Goldman Sachs sta puntando ai mercati di Bitcoin ed Ethereum. Il CEO David Solomon ha dichiarato che la società di Wall Street è pronta a “valutare” il suo ingresso, ma solo se i regolatori aprono la strada. Solomon ha fatto questa affermazione durante un evento di Reuters martedì.
I suoi commenti arrivano mentre il Bitcoin ha superato i 100.000 dollari la scorsa settimana, spinto dall'ottimismo riguardo al futuro delle criptovalute sotto la presidenza di Donald Trump.
Solomon ha osservato che si prevedono cambiamenti normativi, ma rimangono incerti. “C'è un'opinione che il quadro normativo evolverà in modo diverso rispetto a quanto sembrava sotto l'ultima amministrazione,” ha detto.
Goldman Sachs ha esplorato la tecnologia blockchain per anni, lanciando la sua piattaforma di tokenizzazione GS DAP nel 2022 e testando il Canton Network, che si concentra sull'interoperabilità degli attivi istituzionali.
Goldman si aspetta crescita in M&A e private equity
Solomon ha anche discusso le aspettative per una ripresa nelle fusioni e acquisizioni (M&A). Ha detto che le operazioni nel M&A e nei mercati azionari potrebbero superare la media degli ultimi 10 anni entro il 2025. I buyout di private equity sono stati lenti recentemente, ma si aspetta che l'attività aumenti l'anno prossimo.
La società ha visto la sua divisione di investment banking recuperare nell'ultimo anno, anche se le operazioni di private equity sono state lente. I fondi hedge, d'altra parte, mostrano un crescente interesse per i prodotti in criptovalute. Goldman ha notato una crescente domanda da parte di questi clienti, riflettendo un cambiamento nella finanza tradizionale verso attivi basati su blockchain.

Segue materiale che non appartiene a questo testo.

(** * SmartRoute-Sullia: the shortest-path engine and the distance-enrichment jobs

    A shallow embedding of [transit/models.py], [transit/utils.py],
    [transit/views.py] and the two management commands
    [refresh_route_distances_with_ors] and [build_ors_matrix], with the
    properties of the specification proved about it.

    Numbers.  A Python float is modelled by a rational number: the code adds,
    divides by constants, compares and rounds, and every definition still
    evaluates.  NaN and the infinities are not represented.  The functions
    of the [math] module, which haversine_km calls, are parameters.

    Store.  The Django models are two tables: the [BusStop] rows keyed by
    their primary key, and the [Route] rows in store order.

    Effects.  The code that sends requests, sleeps, saves rows or writes
    the two JSON artifacts runs in a monad of worlds with exceptions; what
    the network answers, the settings, the clock and the file system are
    parameters collected in an environment.  What a command prints on
    stdout and stderr is not modelled. *)

From Stdlib Require Import QArith Qround Lia List Lqa.
From stdpp Require Import gmap strings list fin_maps sorting.

Local Open Scope Z_scope.
(** * Codex testnet metrics dashboard: the logic of [src/pages/index.js]

    A shallow embedding of the [Dashboard] component: the derived statistics
    (average peer count, distinct peer ids, version distribution), the
    pagination helpers, the peer-id search effect, the asynchronous loader
    [fetchData] and the part of the render function that chooses what the
    page shows.

    Conventions of the embedding.
    - A JavaScript string is a [string]: a sequence of code units in the range
      U+0000..U+00FF, which covers peer identifiers and version strings.
    - A JavaScript number that is an integer by construction (an array length,
      a page number, the [peer_count] column, a counter) is a [Z]; integer
      sums and products are exact in double precision below [2^53].  A
      quotient is not an integer in general: [/] is binary64 division,
      [SFdiv 53 1024] of the standard library's IEEE 754 specification.
    - React state is the record [DashboardState]; a state setter is a function
      on that record, and an [async] function is a tree of state updates and
      awaited queries. *)

From Stdlib Require Import ZArith Lia Bool Ascii String List.
From Stdlib Require Import DecimalString.
From Stdlib Require Import SpecFloat.
From stdpp Require Import base tactics list strings.

Import ListNotations.
Local Open Scope string_scope.
Local Open Scope Z_scope.

(** ** Strings *)

Module JsString.

(** Code units of [String.prototype.toLowerCase] inside U+0000..U+00FF:
    A-Z, and the Latin-1 capitals U+00C0..U+00DE except the multiplication
    sign U+00D7, move up by 32; everything else is left alone. *)
Definition lowerUnit (c : ascii) : ascii :=
  let n := N_of_ascii c in
  if ((65 <=? n) && (n <=? 90))%N
     || ((192 <=? n) && (n <=? 222) && negb (n =? 215))%N
  then ascii_of_N (n + 32)
  else c.

Fixpoint toLowerCase (s : string) : string :=
  match s with
  | EmptyString => EmptyString
  | String c s' => String (lowerUnit c) (toLowerCase s')
  end.

(** [t] occurs at the very start of [s]. *)
Fixpoint startsWith (s t : string) {struct t} : bool :=
  match t, s with
  | EmptyString, _ => true
  | String _ _, EmptyString => false
  | String b t', String a s' => Ascii.eqb a b && startsWith s' t'
  end.

(** [s.includes(t)]: [t] occurs in [s] at some position. *)
Fixpoint includes (s t : string) : bool :=
  startsWith s t ||
  match s with
  | EmptyString => false
  | String _ s' => includes s' t
  end.

(** White space and line terminators of ECMAScript inside U+0000..U+00FF:
    TAB, LF, VT, FF, CR, SPACE and NO-BREAK SPACE. *)
Definition isWhiteSpace (c : ascii) : bool :=
  let n := N_of_ascii c in
  ((9 <=? n) && (n <=? 13) || (n =? 32) || (n =? 160))%N.

Fixpoint trimStart (s : string) : string :=
  match s with
  | EmptyString => EmptyString
  | String c s' => if isWhiteSpace c then trimStart s' else s
  end.

Fixpoint rev (s : string) : string :=
  match s with
  | EmptyString => EmptyString
  | String c s' => (rev s' ++ String c EmptyString)%string
  end.

Definition trimEnd (s : string) : string := rev (trimStart (rev s)).

(** [s.trim()] *)
Definition trim (s : string) : string := trimEnd (trimStart s).

(** ToBoolean of a string: only the empty string is falsy. *)
Definition truthy (s : string) : bool :=
  match s with
  | EmptyString => false
  | String _ _ => true
  end.

(** Every code unit of [s] is white space. *)
Fixpoint blank (s : string) : bool :=
  match s with
  | EmptyString => true
  | String c s' => isWhiteSpace c && blank s'
  end.

(** The declarative reading of "contains as a substring". *)
Definition Substring (t s : string) : Prop :=
  exists pre post : string, s = (pre ++ t ++ post)%string.

End JsString.

(** ** Rows of the remote store *)

Record MetricRow := {
  date : string;
  new_records_count : Z
}.

Record NodeRecord := {
  peer_id : string;
  version : string;
  peer_count : Z;
  timestamp : string
}.

(** ** [Set]: insertion-ordered, membership by SameValueZero (string equality) *)

Module JsSet.

Definition has (s : list string) (x : string) : bool :=
  existsb (String.eqb x) s.

(** [s.add(x)]: appended after the existing members unless already there. *)
Definition add (s : list string) (x : string) : list string :=
  if has s x then s else s ++ [x].

(** [new Set(iterable)]: the members are added one by one, left to right. *)
Definition from (xs : list string) : list string :=
  fold_left add xs [].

Il titolo di Goldman Sachs (NYSE:GS) è sceso dello 0,4% martedì, mentre il Bitcoin è sceso del 3,3% a $94,6K. Anche i prezzi di Ethereum hanno mostrato lievi cali, ma il mercato più ampio rimane ottimista. Gli operatori istituzionali stanno seguendo da vicino gli sviluppi mentre le aziende intensificano le domande per i fondi negoziati in borsa (ETF) in criptovalute. Molti credono che la SEC potrebbe approvare questi ETF sotto la nuova amministrazione.
Le tariffe di Trump potrebbero rimodellare l'inflazione e i tassi
I piani di Trump per nuove tariffe sono un altro fattore che influisce sui mercati. Lunedì, ha proposto una tariffa del 10% sui beni provenienti dalla Cina e una tariffa del 25% sulle importazioni da Canada e Messico. Secondo il capo economista di Goldman Jan Hatzius, queste mosse potrebbero spingere l'inflazione verso l'alto.
“Usando la nostra regola empirica, ogni aumento dell'1% delle tariffe aumenta il PCE core dello 0,1%. Se implementate, le tariffe proposte potrebbero aumentare il PCE core dello 0,9%,” ha spiegato Hatzius. Il PCE core, la misura preferita della Federal Reserve per l'inflazione, era già al 2,8% in ottobre, sopra l'obiettivo del 2% della Fed. Le nuove tariffe potrebbero rendere più difficile per la Fed considerare tagli ai tassi nel 2025.
Hatzius ha aggiunto che le tariffe potrebbero generare quasi 300 miliardi di dollari di entrate annuali, con la Cina che sopporta il peso maggiore. Canada e Messico potrebbero evitare tariffe generali, a seconda delle condizioni di Trump riguardo all'immigrazione e all'applicazione delle leggi sulle droghe. Tuttavia, queste tariffe rimangono proposte, con eccezioni e negoziati probabili.
Le aspettative del mercato per i tagli ai tassi della Fed nel 2025 si sono raffreddate, in parte a causa di un'economia statunitense più forte e dell'incertezza riguardo alle nuove politiche fiscali. Il presidente della Fed Jerome Powell ha dichiarato che la banca centrale considererebbe l'impatto di queste politiche sull'inflazione prima di prendere decisioni.